DIRECTOR: JOHN BULL.  RUNNING TIME: 87 mins. DVD: BULLDOG BREED. PRICE: £12.99. CERT: 18.

A long forgotten film, condemned on its release and thought lost for many years, 1968’s They Came From Beyond England has recently resurfaced on DVD. An appalling piece of racism in which equates immigration with alien invasion, it sees illegal immigrants from Africa and the Indian sub continent parachute into the Home Counties and take over a large swathe of Surrey, using voodoo to control the minds of various white officials. It was roundly condemned by critics on its initial release. Not surprisingly, it’s reappearance has sparked a new wave of revulsion. The film’s overt racism shouldn’t really be surprising, not only was it made against the background of Enoch Powell’s ‘Rivers of Blood’ speech, but it was also derived from the notorious pulp science fiction potboiler, Black Moon by Joe Crowe, originally published in the 1950s. Obviously, being a British movie made on a low budget, the action is moved to then contemporary Surrey, but otherwise shows its US pulp roots, with its scientist protagonist, ‘alien’ invaders in disguise (some of the invaders ‘white up’ to try and decieve locals), deadly plagues, secret moonbases and ‘alien’ possession of human bodies.
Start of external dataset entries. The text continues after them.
(** *** The steps of a pump *)
Lemma PumpAcc_step k c s s' l w w' (es : list pumpKind) :
  PumpAcc ((k, c, s) :: l) w -> mPumps w' = <[(k, c) := s']> (mPumps w) -> mNext w' = mNext w ->
  (forall c', errsOf w' c' = if decide (c' = c) then es else errsOf w c') ->
  NoDup es -> (forall k', k' ∈ es -> k' = k /\ (s' = PumpSent \/ s' = PumpDone) \/ k' <> k /\ k' ∈ errsOf w c) ->
  PumpAcc (if withToken s' then (k, c, s') :: l else l) w'.
Proof.
  intros [A B C D E] Hp Hn He Hes Hin. apply NoDup_cons in A as [A1 A2].
  assert (Hs : mPumps w !! (k, c) = Some s) by (apply B; by left).
  assert (Hl : forall s0, (k, c, s0) ∉ l) by (intros s0 H0; apply A1, list_elem_of_fmap; by exists (k, c, s0)).
  split; rewrite ?Hn.
  - destruct (withToken s'); [|done]. by apply NoDup_cons.
  - intros k' c' s''. rewrite Hp, lookup_insert_Some.
    destruct (decide ((k', c') = (k, c))) as [[= -> ->]|Hne].
    + destruct (withToken s') eqn:e; split.
      * intros [[= ->]|H0]%elem_of_cons; [by auto|by apply Hl in H0].
      * intros [[[_ ->]|[? _]] _]; [by left|done].
      * intros H0. by apply Hl in H0.
      * intros [[[_ ->]|[? _]] Ht]; congruence.
    + assert (Hrest : (k', c', s'') ∈ (if withToken s' then (k, c, s') :: l else l) <-> (k', c', s'') ∈ (k, c, s) :: l).
      { destruct (withToken s'); rewrite ?elem_of_cons; (split; [intros H0; right|intros [?|H0]]); try done; try congruence.
        - destruct H0; [congruence|done].
        - by right. }
      rewrite Hrest, B. split; [intros [H0 Ht]; split; [by right|done]|intros [[[? _]|[_ H0]] Ht]; [congruence|done]].
  - intros k' c' s''. rewrite Hp, lookup_insert_Some. intros [[[= -> ->] _]|[_ H0]]; by eapply C.
  - intros c'. rewrite He. by case_decide.
  - intros c' k'. rewrite He, Hp. case_decide as e.
    + subst c'. intros Hk. apply Hin in Hk as [[-> Hs']|[Hne Hk]].
      * rewrite lookup_insert_eq. naive_solver.
      * rewrite lookup_insert_ne by congruence. by apply E.
    + rewrite lookup_insert_ne by congruence. apply E.
Qed.

Lemma mAcc_sup h h' F w w' :
  mPumps w' = mPumps w -> mErrs w' = mErrs w -> mReadMu w' = mReadMu w -> mBufs w' = mBufs w -> (mNext w <= mNext w')%nat ->
  mMaintaining w' = mMaintaining w -> mDialled w' = mDialled w -> mPooled w' = mPooled w -> (heldOk h w -> heldOk h' w') -> mAcc (TSup h :: F) w -> mAcc (TSup h' :: F) w'.
Proof.
  intros H1 H2 H3 H4 H5 H6 H7 H8 Hh [A P R1 R2 B D]. destruct (SupAcc_head h (sups F) w A) as (Hm & HF & Hk). split.
  - change (SupAcc (h' :: sups F) w'). rewrite HF. apply SupAcc_one; [congruence|by apply Hh].
  - by eapply PumpAcc_keep.
  - exact R1.
  - intros c. rewrite H3. apply R2.
  - by rewrite H4.
  - by eapply DialAcc_keep.
Qed.

(** A pump moves on. *)
Lemma mAcc_pump k c s s' F w w' es :
  mPumps w' = <[(k, c) := s']> (mPumps w) -> mNext w' = mNext w -> mReadMu w' = mReadMu w -> mBufs w' = mBufs w ->
  mMaintaining w' = mMaintaining w -> mOpen w' = mOpen w -> mLive w' = mLive w -> mReady w' = mReady w ->
  mDialled w' = mDialled w -> mPooled w' = mPooled w ->
  (forall c', errsOf w' c' = if decide (c' = c) then es else errsOf w c') -> NoDup es ->
  (forall k', k' ∈ es -> k' = k /\ (s' = PumpSent \/ s' = PumpDone) \/ k' <> k /\ k' ∈ errsOf w c) ->
  mAcc (TPump k c s :: F) w -> mAcc (if withToken s' then TPump k c s' :: F else F) w'.
Proof.
  intros H1 H2 H3 H4 H5 H6 H7 H8 H9 H10 He Hes Hin [A P R1 R2 B D].
  assert (Hs : mPumps w !! (k, c) = Some s) by (apply (pa_tokens _ _ P); by left).
  assert (Hsup : SupAcc (sups F) w').
  { eapply (SupAcc_keep _ w); try done; [by rewrite H2|]. intros k' c' _ Hnone. rewrite H1, lookup_insert_ne by congruence. done. }
  assert (HP : PumpAcc (if withToken s' then (k, c, s') :: pumpsOf F else pumpsOf F) w') by (by eapply PumpAcc_step).
  assert (HD : DialAcc (dialsOf F) w') by (eapply (DialAcc_keep _ w); [done..|by rewrite H2|exact D]).
  destruct (withToken s'); (split; [exact Hsup|exact HP|exact R1|intros c'; rewrite H3; apply R2|by rewrite H4|exact HD]).
Qed.
(* ===== verification/Uapi.v ===== *)
(** * The configuration protocol ([src/awg-ios/device/uapi.go])

    [IpcSetOperation] over the lines of its input.  The settings that are checked
    together (headers, paddings, header protection key) are gathered in an
    [ipcSetDevice] and merged into the device at the end.  [IpcGetOperation] is
    in [UapiGet]; [IpcHandle], which reads the requests off a socket, is not modelled. *)

From stdpp Require Import base numbers list gmap strings.
From Stdlib Require Import ZArith Lia.
From S2P Require Import Prelude GoStrings NoiseTypes Crypto Replay RateLimiter Tai64n AllowedIPs NetIP Obf DeviceTypes Messages Noise Timers Cookie Packet Send Receive Lifecycle.

Inductive ipcError := IpcErrorIO | IpcErrorProtocol | IpcErrorInvalid | IpcErrorPortInUse.

Record ipcSetDevice := mkIpcDevice { idHeaders : PerType; idPaddings : PerType; idHeaderKey : list Z }.
#[global] Instance rebuild_ipcSetDevice : Rebuild ipcSetDevice := fun d =>
  mkIpcDevice (idHeaders d) (idPaddings d) (idHeaderKey d).

(** The peer being configured: none yet, a placeholder, or one of the device. *)
Inductive ipcTarget := IpcNone | IpcDummy (P : Peer) | IpcPeer (p : nat).

Record ipcSetPeer := mkIpcPeer { ipTarget : ipcTarget; ipCreated : bool; pkaOn : bool }.
#[global] Instance rebuild_ipcSetPeer : Rebuild ipcSetPeer := fun p => mkIpcPeer (ipTarget p) (ipCreated p) (pkaOn p).

(** What the operation keeps between two lines. *)
Record ipcState := mkIpcState { ipcDev : ipcSetDevice; ipcPeerS : ipcSetPeer; deviceConfig : bool }.
#[global] Instance rebuild_ipcState : Rebuild ipcState := fun s => mkIpcState (ipcDev s) (ipcPeerS s) (deviceConfig s).

Section Uapi.
Context `{C : Crypto} `{N : Entropy} `{B : Bind}.

Definition fromDevice (d : Device) : ipcSetDevice := mkIpcDevice (headers d) (paddings d) (headerProtectionKey d).

Definition noOverlap (h : PerType) : bool :=
  negb (rangeOverlap (tInit h) (tResponse h)) && negb (rangeOverlap (tInit h) (tCookie h)) &&
  negb (rangeOverlap (tInit h) (tTransport h)) && negb (rangeOverlap (tResponse h) (tCookie h)) &&
  negb (rangeOverlap (tResponse h) (tTransport h)) && negb (rangeOverlap (tCookie h) (tTransport h)).

Definition paddingsHoldSalt (p : PerType) : bool :=
  let n := Z.of_nat HeaderCipherNonceSize in
  (n <=? tInit p) && (n <=? tResponse p) && (n <=? tCookie p) && (n <=? tTransport p).

(** The headers are stored before the paddings are checked. *)
Definition mergeWithDevice (i : ipcSetDevice) (d : Device) : result ipcError unit * Device :=
  if negb (noOverlap (idHeaders i)) then (Err IpcErrorInvalid, d)
  else
    let d := d <| headers := idHeaders i |> in
    if negb (keyIsZero (idHeaderKey i)) && negb (paddingsHoldSalt (idPaddings i)) then (Err IpcErrorInvalid, d)
    else (Ok tt, d <| paddings := idPaddings i |> <| headerProtectionKey := idHeaderKey i |>).

(** ** Device lines *)

Abbreviation DL := (ste (ipcSetDevice * Device) ipcError unit).

Definition invalid {A E} (m : result E A) : ste (ipcSetDevice * Device) ipcError A :=
  slift (match m with Ok a => Ok a | Err _ => Err IpcErrorInvalid end).
Definition onDevice (f : Device -> Device) : DL := smod (fun s => (s.1, f s.2)).
Definition onIpc (f : ipcSetDevice -> ipcSetDevice) : DL := smod (fun s => (f s.1, s.2)).
Definition orPortInUse (m : M unit) : DL := fun s =>
  match m s.2 with (Ok _, d) => (Ok tt, (s.1, d)) | (Err _, d) => (Err IpcErrorPortInUse, (s.1, d)) end.
Definition must (b : bool) : DL := if b then sret tt else sfail IpcErrorInvalid.

Definition uintLine (bits : Z) (set : Z -> DL) (value : list Z) : DL :=
  do n <- invalid (parseUint value bits) ;; set n.
Definition rangeLine (set : Z -> DL) (value : list Z) : DL :=
  do r <- invalid (rangeFromString value) ;; set r.
Definition boolLine (set : bool -> DL) (value : list Z) : DL :=
  do b <- invalid (parseBool value) ;; set b.
Definition ipacketLine (i : nat) (value : list Z) : DL :=
  do c <- invalid (newObfChain value) ;; onDevice (fun d => d <| ipackets ::= <[i := c]> |>).

(** The cases of [switch key], in order: the interface, the obfuscation, the
    tunables. *)
Definition interfaceKeys : list (string * (list Z -> DL)) := [
  ("private_key", fun value =>
     do sk <- invalid (privateKeyFromMaybeZeroHex value) ;; onDevice (SetPrivateKey sk));
  ("listen_port", uintLine 16 (fun n =>
     onDevice (fun d => d <| net ::= (fun s => s <| port := n |>) |>) >>> orPortInUse BindUpdate));
  ("fwmark", uintLine 32 (fun n => orPortInUse (BindSetMark n)));
  ("replace_peers", fun value => must (bool_decide (value = str "true")) >>> onDevice RemoveAllPeers)
]%string.

Definition obfuscationKeys : list (string * (list Z -> DL)) := [
  ("jc", uintLine 32 (fun n => onDevice (fun d => d <| junk ::= (fun j => j <| junkCount := n |>) |>)));
  ("jmin", uintLine 32 (fun n => onDevice (fun d => d <| junk ::= (fun j => j <| junkMin := n |>) |>)));
  ("jmax", uintLine 32 (fun n => onDevice (fun d => d <| junk ::= (fun j => j <| junkMax := n |>) |>)));
  ("s1", uintLine 16 (fun n => onIpc (fun i => i <| idPaddings ::= (fun p => p <| tInit := n |>) |>)));
  ("s2", uintLine 16 (fun n => onIpc (fun i => i <| idPaddings ::= (fun p => p <| tResponse := n |>) |>)));
  ("s3", uintLine 16 (fun n => onIpc (fun i => i <| idPaddings ::= (fun p => p <| tCookie := n |>) |>)));
  ("s4", uintLine 16 (fun n => onIpc (fun i => i <| idPaddings ::= (fun p => p <| tTransport := n |>) |>)));
  ("h1", rangeLine (fun r => onIpc (fun i => i <| idHeaders ::= (fun h => h <| tInit := r |>) |>)));
  ("h2", rangeLine (fun r => onIpc (fun i => i <| idHeaders ::= (fun h => h <| tResponse := r |>) |>)));
  ("h3", rangeLine (fun r => onIpc (fun i => i <| idHeaders ::= (fun h => h <| tCookie := r |>) |>)));
  ("h4", rangeLine (fun r => onIpc (fun i => i <| idHeaders ::= (fun h => h <| tTransport := r |>) |>)));
  ("i1", ipacketLine 0); ("i2", ipacketLine 1); ("i3", ipacketLine 2); ("i4", ipacketLine 3); ("i5", ipacketLine 4);
  ("header_protection_key", fun value =>
     do key <- invalid (keyFromHex value) ;; onIpc (fun i => i <| idHeaderKey := key |>))
]%string.

Definition tunableKeys : list (string * (list Z -> DL)) := [
  ("content_padding_addition", rangeLine (fun r => onDevice (fun d => d <| contentPaddingAddition := r |>)));
  ("rekey_after_time", rangeLine (fun r => onDevice (fun d => d <| timings ::= (fun t => t <| rekeyAfterTimeSec := r |>) |>)));
  ("rekey_timeout", rangeLine (fun r => onDevice (fun d => d <| timings ::= (fun t => t <| rekeyTimeoutSec := r |>) |>)));
  ("reject_after_time", rangeLine (fun r => onDevice (fun d => d <| timings ::= (fun t => t <| rejectAfterTimeSec := r |>) |>)));
  ("keepalive_timeout", rangeLine (fun r => onDevice (fun d => d <| timings ::= (fun t => t <| keepaliveTimeoutSec := r |>) |>)));
  ("max_handshake_attempts", rangeLine (fun r => onDevice (fun d => d <| timings ::= (fun t => t <| maxHandshakeAttempsR := r |>) |>)));
  ("random_trailers", boolLine (fun b => onDevice (fun d => d <| randomTrailers := b |>)));
  ("disable_cookies", boolLine (fun b => onDevice (fun d => d <| disableCookies := b |>)))
]%string.

Definition deviceKeys : list (string * (list Z -> DL)) := interfaceKeys ++ obfuscationKeys ++ tunableKeys.

(** [switch key]. *)
Fixpoint switchKey {A} (key : list Z) (cases : list (string * A)) (dflt : A) : A :=
  match cases with
  | [] => dflt
  | (k, a) :: cases => if bool_decide (key = str k) then a else switchKey key cases dflt
  end.

Definition handleDeviceLine (key value : list Z) : DL :=
  switchKey key deviceKeys (fun _ => sfail IpcErrorInvalid) value.

(** ** Peer lines *)

(** A change to the record of the peer being configured. *)
Definition modTarget (f : Peer -> Peer) (s : ipcSetPeer) (d : Device) : ipcSetPeer * Device :=
  match ipTarget s with
  | IpcNone => (s, d)
  | IpcDummy P => (s <| ipTarget := IpcDummy (f P) |>, d)
  | IpcPeer p => (s, modPeer p f d)
  end.

Definition targetPeer (s : ipcSetPeer) (d : Device) : Peer :=
  match ipTarget s with IpcNone => zeroPeer | IpcDummy P => P | IpcPeer p => peerOf d p end.

Definition handlePostConfig (s : ipcSetPeer) (d : Device) : Device :=
  match ipTarget s with
  | IpcNone | IpcDummy _ => d
  | IpcPeer p =>
      let d := if ipCreated s then
                 modPeer p (fun P => P <| endpoint ::= (fun e =>
                   e <| disableRoaming := brokenRoaming (net d) && bool_decide (is_Some (epVal e)) |>) |>) d
               else d in
      if isUp d then
        let d := Start p d in
        let d := if pkaOn s then SendKeepalive p d else d in
        SendStagedPackets p d
      else d
  end.

Abbreviation PL := (ste (ipcSetPeer * Device) ipcError unit).

(** [pkaOn] is not reset for the next peer. *)
Definition handlePublicKeyLine (value : list Z) : PL := fun '(s, d) =>
  match keyFromHex value with
  | Err _ => (Err IpcErrorInvalid, (s, d))
  | Ok pk =>
      if bool_decide (publicKeyOf d = pk) then (Ok tt, (s <| ipTarget := IpcDummy zeroPeer |> <| ipCreated := false |>, d))
      else
        match LookupPeer d pk with
        | Some p => (Ok tt, (s <| ipTarget := IpcPeer p |> <| ipCreated := false |>, d))
        | None =>
            match NewPeer pk d with
            | (Ok p, d) => (Ok tt, (s <| ipTarget := IpcPeer p |> <| ipCreated := true |>, d))
            | (Err _, d) => (Err IpcErrorInvalid, (s <| ipTarget := IpcNone |> <| ipCreated := true |>, d))
            end
        end
  end.

Definition pmust (b : bool) : PL := if b then sret tt else sfail IpcErrorInvalid.
Definition plift {A E} (m : result E A) : ste (ipcSetPeer * Device) ipcError A :=
  slift (match m with Ok a => Ok a | Err _ => Err IpcErrorInvalid end).
Definition pmod (f : ipcSetPeer -> Device -> ipcSetPeer * Device) : PL := smod (fun s => f s.1 s.2).

(** The selected peer leaves the device, a placeholder takes its place. *)
Definition dropTarget (s : ipcSetPeer) (d : Device) : ipcSetPeer * Device :=
  let d := match ipTarget s with IpcPeer p => RemovePeer (remoteStatic (hsOf d p)) d | _ => d end in
  (s <| ipTarget := IpcDummy zeroPeer |>, d).

Definition isTrue (value : list Z) : bool := bool_decide (value = str "true").

(** [allowed_ip]: a minus sign removes the prefix. *)
Definition allowedIpLine (value : list Z) : PL :=
  let '(add, value) := match value with 45 :: v => (false, v) | _ => (true, value) end in
  do prefix <- plift (match ParsePrefix value with Some p => Ok p | None => Err tt end) ;;
  pmod (fun s d =>
    match ipTarget s with
    | IpcPeer p =>
        let t := if add : bool then Insert (allowedips d) prefix p else Remove (allowedips d) prefix p in
        (s, d <| allowedips := default (allowedips d) t |>)
    | _ => (s, d)
    end).

Definition peerKeys : list (string * (list Z -> PL)) := [
  ("update_only", fun value => pmust (isTrue value) >>>
     pmod (fun s d => match ipTarget s with IpcPeer _ => if ipCreated s then dropTarget s d else (s, d) | _ => (s, d) end));
  ("remove", fun value => pmust (isTrue value) >>> pmod dropTarget);
  ("preshared_key", fun value =>
     do psk <- plift (keyFromHex value) ;;
     pmod (modTarget (fun P => P <| handshake ::= (fun h => h <| presharedKey := psk |>) |>)));
  ("endpoint", fun value => fun '(s, d) =>
     match parseEndpoint d value with
     | None => (Err IpcErrorInvalid, (s, d))
     | Some ep => (Ok tt, modTarget (fun P => P <| endpoint ::= (fun e => e <| epVal := Some ep |>) |>) s d)
     end);
  ("persistent_keepalive_interval", fun value =>
     do r <- plift (rangeFromString value) ;;
     pmod (fun s d =>
       let old := persistentKeepaliveInterval (targetPeer s d) in
       let '(s, d) := modTarget (fun P => P <| persistentKeepaliveInterval := r |>) s d in
       (s <| pkaOn := rangeIsZero old && negb (rangeIsZero r) |>, d)));
  ("replace_allowed_ips", fun value => pmust (isTrue value) >>>
     pmod (fun s d => match ipTarget s with
                      | IpcPeer p => (s, d <| allowedips := default (allowedips d) (RemoveByPeer (allowedips d) p) |>)
                      | _ => (s, d)
                      end));
  ("allowed_ip", allowedIpLine);
  ("protocol_version", fun value => pmust (bool_decide (value = str "1")))
]%string.

Definition handlePeerLine (key value : list Z) : PL :=
  switchKey key peerKeys (fun _ => sfail IpcErrorInvalid) value.

(** ** The operation *)

Definition onPeerState (m : PL) : ste (ipcState * Device) ipcError unit := fun '(st, d) =>
  let '(r, (s, d)) := m (ipcPeerS st, d) in (r, (st <| ipcPeerS := s |>, d)).
Definition onDeviceState (m : DL) : ste (ipcState * Device) ipcError unit := fun '(st, d) =>
  let '(r, (i, d)) := m (ipcDev st, d) in (r, (st <| ipcDev := i |>, d)).

Definition handleLine (line : list Z) : ste (ipcState * Device) ipcError unit :=
  let '(key, value, ok) := cutByte 61 line in
  if negb ok then sfail IpcErrorProtocol
  else if bool_decide (key = str "public_key") then
    smod (fun '(st, d) => (st <| deviceConfig := false |>, handlePostConfig (ipcPeerS st) d)) >>>
    onPeerState (handlePublicKeyLine value)
  else fun '(st, d) =>
    if deviceConfig st then onDeviceState (handleDeviceLine key value) (st, d)
    else onPeerState (handlePeerLine key value) (st, d).

(** The end of the operation, at a blank line or at the end of the input. *)
Definition finishIpc (st : ipcState) (d : Device) : result ipcError unit * Device :=
  match mergeWithDevice (ipcDev st) d with
  | (Err e, d) => (Err e, d)
  | (Ok _, d) => (Ok tt, handlePostConfig (ipcPeerS st) d)
  end.

(** The loop over the lines and what follows it.  At the end of the input the
    scanner's error is looked at last, after the merge; at a blank line it is not. *)
Fixpoint ipcLines (tooLong : bool) (lines : list (list Z)) (st : ipcState) (d : Device) : result ipcError unit * Device :=
  match lines with
  | [] =>
      match finishIpc st d with
      | (Err e, d) => (Err e, d)
      | (Ok _, d) => (if tooLong then Err IpcErrorIO else Ok tt, d)
      end
  | [] :: _ => finishIpc st d
  | line :: lines =>
      match handleLine line (st, d) with
      | (Err e, (_, d)) => (Err e, d)
      | (Ok _, (st, d)) => ipcLines tooLong lines st d
      end
  end.

Definition ipcStart (d : Device) : ipcState :=
  mkIpcState (fromDevice d) (mkIpcPeer IpcNone false false) true.

(** [bufio.Scanner] with its default split function: the lines before the first one
    that does not fit its buffer of [MaxScanTokenSize] bytes with the newline, and
    whether there is such a line. *)
Definition dropCR (line : list Z) : list Z :=
  match reverse line with 13 :: l => reverse l | _ => line end.

Definition MaxScanTokenSize : Z := 65536.
Definition fitsScanner (line : list Z) : bool := Z.of_nat (length line) <? MaxScanTokenSize.

Fixpoint scanParts (parts : list (list Z)) : list (list Z) * bool :=
  match parts with
  | [] => ([], false)
  | p :: parts =>
      if fitsScanner p then let '(lines, tooLong) := scanParts parts in (dropCR p :: lines, tooLong)
      else ([], true)
  end.

Definition scanLines (s : list Z) : list (list Z) * bool :=
  let parts := splitByte 10 s in
  scanParts (match reverse parts with [] :: l => reverse l | _ => parts end).

Definition IpcSet (uapiConf : list Z) (d : Device) : result ipcError unit * Device :=
  let '(lines, tooLong) := scanLines uapiConf in
  ipcLines tooLong lines (ipcStart d) d.

End Uapi.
Indeed, They Came From Beyond England packs a lot into just under ninety minutes. Unfortunately, most of it is utterly reprehensible. Moreover, from a cinematic perspective, there is just too much going and too much convoluted plotting for the viewer to properly assimilate, making some plot developments seem random and arbitrary.

Performed by a cast of unknowns, (all of them white, some wearing black face to portray the invaders – then ‘whiting’ up again to portray those in disguise), and bankrolled by a cabal of anti-immigration businessmen and Tory MPs, They Came From Beyond England has little to reccomend it beyond the fact that it is unintentionally hilarious in its ineptitude. The film opens with a mysterious meteor fall in Surrey and a bowler hatted government official (not John Steed) tries to pull together a team of top scientists to investigate. His top choice, middle aged American radio astronomer Tom White is blocked from joining the team by his doctor, who worries that he isn’t sufficiently recovered from a car accident which has left him with a silver plate in his skull. Inevitably, when the team of scientists – led by White’s assistants – investigate the meteors, they find that they are clearly containers which had been dropped by parachute. Although they are now empty, the scientists are taken over by mysterious ‘alien’ forces, their takeover being accompanied by the sound of voodoo drums. It quickly transpires that various key figures in the local area have also succumbed to ‘alien’ control – they then proceed to fence off a significant part of the countryside, the area protected by armed guards.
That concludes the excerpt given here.